(* ===================================================================== *)
(** * Further properties of the code                                      *)
(* ===================================================================== *)

(** ** What the token searches find *)

Module SearchFacts.
Import PyStr Re TextFacts.

Lemma strip_prefix_Some (p s r : string) :
  strip_prefix p s = Some r -> s = p +:+ r.
Proof.
  revert s. induction p as [|a p IH]; intros s H; simpl in H.
  - now injection H as ->.
  - destruct s as [|b s]; [discriminate |].
    destruct (Ascii.eqb a b) eqn:E; [| discriminate].
    apply Ascii.eqb_eq in E. subst b. rewrite append_cons. f_equal. now apply IH.
Qed.

Lemma span_split (cls : ascii -> bool) (s a b : string) :
  span cls s = (a, b) -> s = a +:+ b /\ all_chars cls a = true.
Proof.
  revert a b. induction s as [|c s IH]; intros a b H; simpl in H.
  - injection H as <- <-. now split.
  - destruct (cls c) eqn:E.
    + destruct (span cls s) as [a' b'] eqn:Es. injection H as <- <-.
      destruct (IH a' b' eq_refl) as [-> Ha]. split; [reflexivity |].
      simpl. now rewrite E, Ha.
    + injection H as <- <-. now split.
Qed.

(** A match that [match_here] reports stands at the head of the text and
    has the shape of the pattern. *)
Lemma match_here_sound (p : pattern) (s w g : string) :
  match_here p s = Some (w, g) ->
  exists post, s = w +:+ post
    /\ w = pat_open p +:+ g +:+ pat_close p
    /\ g <> EmptyString /\ all_chars (pat_class p) g = true.
Proof.
  unfold match_here. intros H.
  destruct (strip_prefix (pat_open p) s) as [r|] eqn:E1; [| discriminate].
  destruct (span (pat_class p) r) as [g' r'] eqn:E2.
  destruct g' as [|x g']; [discriminate |].
  destruct (strip_prefix (pat_close p) r') as [post|] eqn:E3; [| discriminate].
  injection H as <- <-.
  apply strip_prefix_Some in E1. apply strip_prefix_Some in E3.
  apply span_split in E2 as [E2 Hg]. subst. exists post.
  rewrite !append_assoc. repeat split; [discriminate | exact Hg].
Qed.

Lemma search_sound (p : pattern) (s w g : string) :
  search p s = Some (w, g) ->
  exists pre post, s = pre +:+ w +:+ post
    /\ w = pat_open p +:+ g +:+ pat_close p
    /\ g <> EmptyString /\ all_chars (pat_class p) g = true.
Proof.
  induction s as [|c s IH]; simpl; intros H.
  - destruct (match_here p EmptyString) as [m|] eqn:E; [| discriminate].
    injection H as ->. destruct (match_here_sound _ _ _ _ E) as (post & H1 & H2).
    exists EmptyString, post. now rewrite append_nil.
  - destruct (match_here p (String c s)) as [m|] eqn:E.
    + injection H as ->. destruct (match_here_sound _ _ _ _ E) as (post & H1 & H2).
      exists EmptyString, post. now rewrite append_nil.
    + destruct (IH H) as (pre & post & -> & H2).
      exists (String c pre), post. now rewrite append_cons.
Qed.

(** A match anywhere in the text makes the search succeed. *)
Lemma search_complete (p : pattern) (pre s : string) (m : string * string) :
  match_here p s = Some m -> is_Some (search p (pre +:+ s)).
Proof.
  intros H. induction pre as [|c pre IH].
  - rewrite append_nil. rewrite (search_here p s m H). eauto.
  - rewrite append_cons. simpl.
    destruct (match_here p (String c (pre +:+ s))); [eauto | exact IH].
Qed.

Lemma token_found (tag pre id post : string) :
  id <> EmptyString -> all_chars (not_char "]"%char) id = true ->
  is_Some (search (Pattern tag (not_char "]"%char) "]")
             (pre +:+ tag +:+ id +:+ "]" +:+ post)).
Proof.
  intros Hne Hid. eapply search_complete.
  exact (match_here_token tag (not_char "]"%char) "]"%char EmptyString id post
           Hne Hid eq_refl).
Qed.

End SearchFacts.

(** X1 — [extract_session_id] and [extract_request_id].  An identifier
    they return is the inside of a token [[SID:...]] (resp. [[RID:...]])
    that stands in the text, is not empty and holds no closing bracket;
    and they return nothing only when the text holds no such token. *)
Theorem extractors_find_exactly_the_tokens (t : string) :
  (forall sid, extract_session_id t = Some sid ->
     exists pre post, t = pre +:+ "[SID:" +:+ sid +:+ "]" +:+ post
       /\ sid <> EmptyString /\ PyStr.all_chars (Re.not_char "]"%char) sid = true)
  /\ (extract_session_id t = None ->
      forall pre sid post,
        sid <> EmptyString -> PyStr.all_chars (Re.not_char "]"%char) sid = true ->
        t <> pre +:+ "[SID:" +:+ sid +:+ "]" +:+ post)
  /\ (forall rid, extract_request_id t = Some rid ->
     exists pre post, t = pre +:+ "[RID:" +:+ rid +:+ "]" +:+ post
       /\ rid <> EmptyString /\ PyStr.all_chars (Re.not_char "]"%char) rid = true)
  /\ (extract_request_id t = None ->
      forall pre rid post,
        rid <> EmptyString -> PyStr.all_chars (Re.not_char "]"%char) rid = true ->
        t <> pre +:+ "[RID:" +:+ rid +:+ "]" +:+ post).
Proof.
  unfold extract_session_id, extract_request_id, Re.sid_token, Re.rid_token.
  repeat split.
  - intros sid H.
    destruct (Re.search _ t) as [[w g]|] eqn:E; [| discriminate]. injection H as ->.
    destruct (SearchFacts.search_sound _ _ _ _ E) as (pre & post & -> & -> & Hne & Hc).
    exists pre, post. simpl Re.pat_open. simpl Re.pat_close.
    rewrite !TextFacts.append_assoc. auto.
  - intros H pre sid post Hne Hc ->.
    destruct (SearchFacts.token_found "[SID:" pre sid post Hne Hc) as [m Hm].
    rewrite Hm in H. discriminate.
  - intros rid H.
    destruct (Re.search _ t) as [[w g]|] eqn:E; [| discriminate]. injection H as ->.
    destruct (SearchFacts.search_sound _ _ _ _ E) as (pre & post & -> & -> & Hne & Hc).
    exists pre, post. simpl Re.pat_open. simpl Re.pat_close.
    rewrite !TextFacts.append_assoc. auto.
  - intros H pre rid post Hne Hc ->.
    destruct (SearchFacts.token_found "[RID:" pre rid post Hne Hc) as [m Hm].
    rewrite Hm in H. discriminate.
Qed.

(** ** Lines read from the terminal *)

Module LineFacts.
Import PyStr TextFacts.

Lemma split_char_nonempty (sep : ascii) (m : nat) (s : string) :
  split_char sep m s <> [].
Proof.
  destruct s as [|c s]; simpl; [discriminate |].
  destruct m as [|m]; [discriminate |].
  destruct (Ascii.eqb c sep); [discriminate |].
  destruct (split_char sep (S m) s); discriminate.
Qed.

(** Joining the pieces with the separator gives the text back. *)
Lemma join_split_char (sep : ascii) (s : string) : forall m,
  join (String sep EmptyString) (split_char sep m s) = s.
Proof.
  induction s as [|c s IH]; intros m; simpl; [reflexivity |].
  destruct m as [|m]; [reflexivity |].
  destruct (Ascii.eqb c sep) eqn:E.
  - apply Ascii.eqb_eq in E. subst c. specialize (IH m).
    pose proof (split_char_nonempty sep m s) as Hne.
    destruct (split_char sep m s) as [|w ws]; [congruence |].
    change (join (String sep EmptyString) (EmptyString :: w :: ws))
      with (String sep (join (String sep EmptyString) (w :: ws))).
    now rewrite IH.
  - specialize (IH (S m)).
    destruct (split_char sep (S m) s) as [|w ws] eqn:Es;
      [now apply split_char_nonempty in Es |].
    destruct ws as [|w' ws]; [simpl in *; now rewrite IH |].
    change (join (String sep EmptyString) (String c w :: w' :: ws))
      with (String c (join (String sep EmptyString) (w :: w' :: ws))).
    now rewrite IH.
Qed.

(** With enough splits allowed, no piece holds the separator. *)
Lemma split_char_pieces (sep : ascii) (s : string) : forall m,
  (String.length s < m)%nat ->
  Forall (fun w => all_chars (Re.not_char sep) w = true) (split_char sep m s).
Proof.
  induction s as [|c s IH]; intros m Hm; simpl.
  - now repeat constructor.
  - destruct m as [|m]; [simpl in Hm; lia |]. simpl in Hm.
    destruct (Ascii.eqb c sep) eqn:E.
    + constructor; [reflexivity |]. apply IH. lia.
    + assert (Hs : (String.length s < S m)%nat) by lia.
      specialize (IH (S m) Hs).
      destruct (split_char sep (S m) s) as [|w ws].
      * repeat constructor. simpl. unfold Re.not_char. now rewrite E.
      * apply Forall_cons in IH as [Hw Hws]. constructor; [| exact Hws].
        simpl. unfold Re.not_char at 1. now rewrite E.
Qed.

Lemma rstrip_idem (s : string) : rstrip (rstrip s) = rstrip s.
Proof.
  induction s as [|c s IH]; simpl; [reflexivity |].
  destruct (rstrip s) as [|d r] eqn:E.
  - destruct (is_space_char c) eqn:Ec; simpl; [reflexivity |]. now rewrite Ec.
  - simpl in IH. simpl. now rewrite IH.
Qed.

Lemma rstrip_all_chars (f : ascii -> bool) (s : string) :
  all_chars f s = true -> all_chars f (rstrip s) = true.
Proof.
  induction s as [|c s IH]; simpl; [reflexivity |].
  intros H. apply andb_prop in H as [Hc Hs]. specialize (IH Hs).
  destruct (rstrip s) as [|d r].
  - destruct (is_space_char c); simpl; [reflexivity |]. now rewrite Hc.
  - simpl. simpl in IH. now rewrite Hc, IH.
Qed.

End LineFacts.

(** X2 — The lines that one read of [read_pty_output] hands to
    [handle_output_chunk], for an output of 7-bit text: none is empty,
    none ends in white space, none holds a line feed, each is a piece of
    the output between two line feeds stripped on the right, and the
    pieces joined by line feeds are the output itself. *)
Theorem output_lines_are_clean (output : string) :
  PyStr.plain output = true ->
  Forall (fun l => l <> EmptyString
                   /\ PyStr.rstrip l = l
                   /\ PyStr.all_chars (Re.not_char "010"%char) l = true
                   /\ exists piece, piece ∈ PyStr.split_lines output
                                    /\ l = PyStr.rstrip piece)
         (output_lines output)
  /\ PyStr.join PyStr.nl (PyStr.split_lines output) = output.
Proof.
  intros _.
  split; [| apply LineFacts.join_split_char].
  apply Forall_forall. intros l Hl. unfold output_lines in Hl.
  apply list_elem_of_filter in Hl as [Hne Hl].
  apply list_elem_of_fmap in Hl as (piece & -> & Hp).
  split; [exact Hne |]. split; [apply LineFacts.rstrip_idem |].
  split; [| now exists piece].
  apply LineFacts.rstrip_all_chars.
  pose proof (LineFacts.split_char_pieces "010"%char output
                (S (String.length output)) (Nat.lt_succ_diag_r _)) as H.
  rewrite Forall_forall in H. now apply H.
Qed.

--------

▸ **ACTIVITY**
Only the lines above starting with the one with "(extract_request_id t = None ->" and going through the one with "- intros H pre rid post Hne Hc ->." are to be copied, word for word and with both ends kept.

▸ **RESULT BELOW**
  /\ (extract_request_id t = None ->
      forall pre rid post,
        rid <> EmptyString -> PyStr.all_chars (Re.not_char "]"%char) rid = true ->
        t <> pre +:+ "[RID:" +:+ rid +:+ "]" +:+ post).
Proof.
  unfold extract_session_id, extract_request_id, Re.sid_token, Re.rid_token.
  repeat split.
  - intros sid H.
    destruct (Re.search _ t) as [[w g]|] eqn:E; [| discriminate]. injection H as ->.
    destruct (SearchFacts.search_sound _ _ _ _ E) as (pre & post & -> & -> & Hne & Hc).
    exists pre, post. simpl Re.pat_open. simpl Re.pat_close.
    rewrite !TextFacts.append_assoc. auto.
  - intros H pre sid post Hne Hc ->.
    destruct (SearchFacts.token_found "[SID:" pre sid post Hne Hc) as [m Hm].
    rewrite Hm in H. discriminate.
  - intros rid H.
    destruct (Re.search _ t) as [[w g]|] eqn:E; [| discriminate]. injection H as ->.
    destruct (SearchFacts.search_sound _ _ _ _ E) as (pre & post & -> & -> & Hne & Hc).
    exists pre, post. simpl Re.pat_open. simpl Re.pat_close.
    rewrite !TextFacts.append_assoc. auto.
  - intros H pre rid post Hne Hc ->.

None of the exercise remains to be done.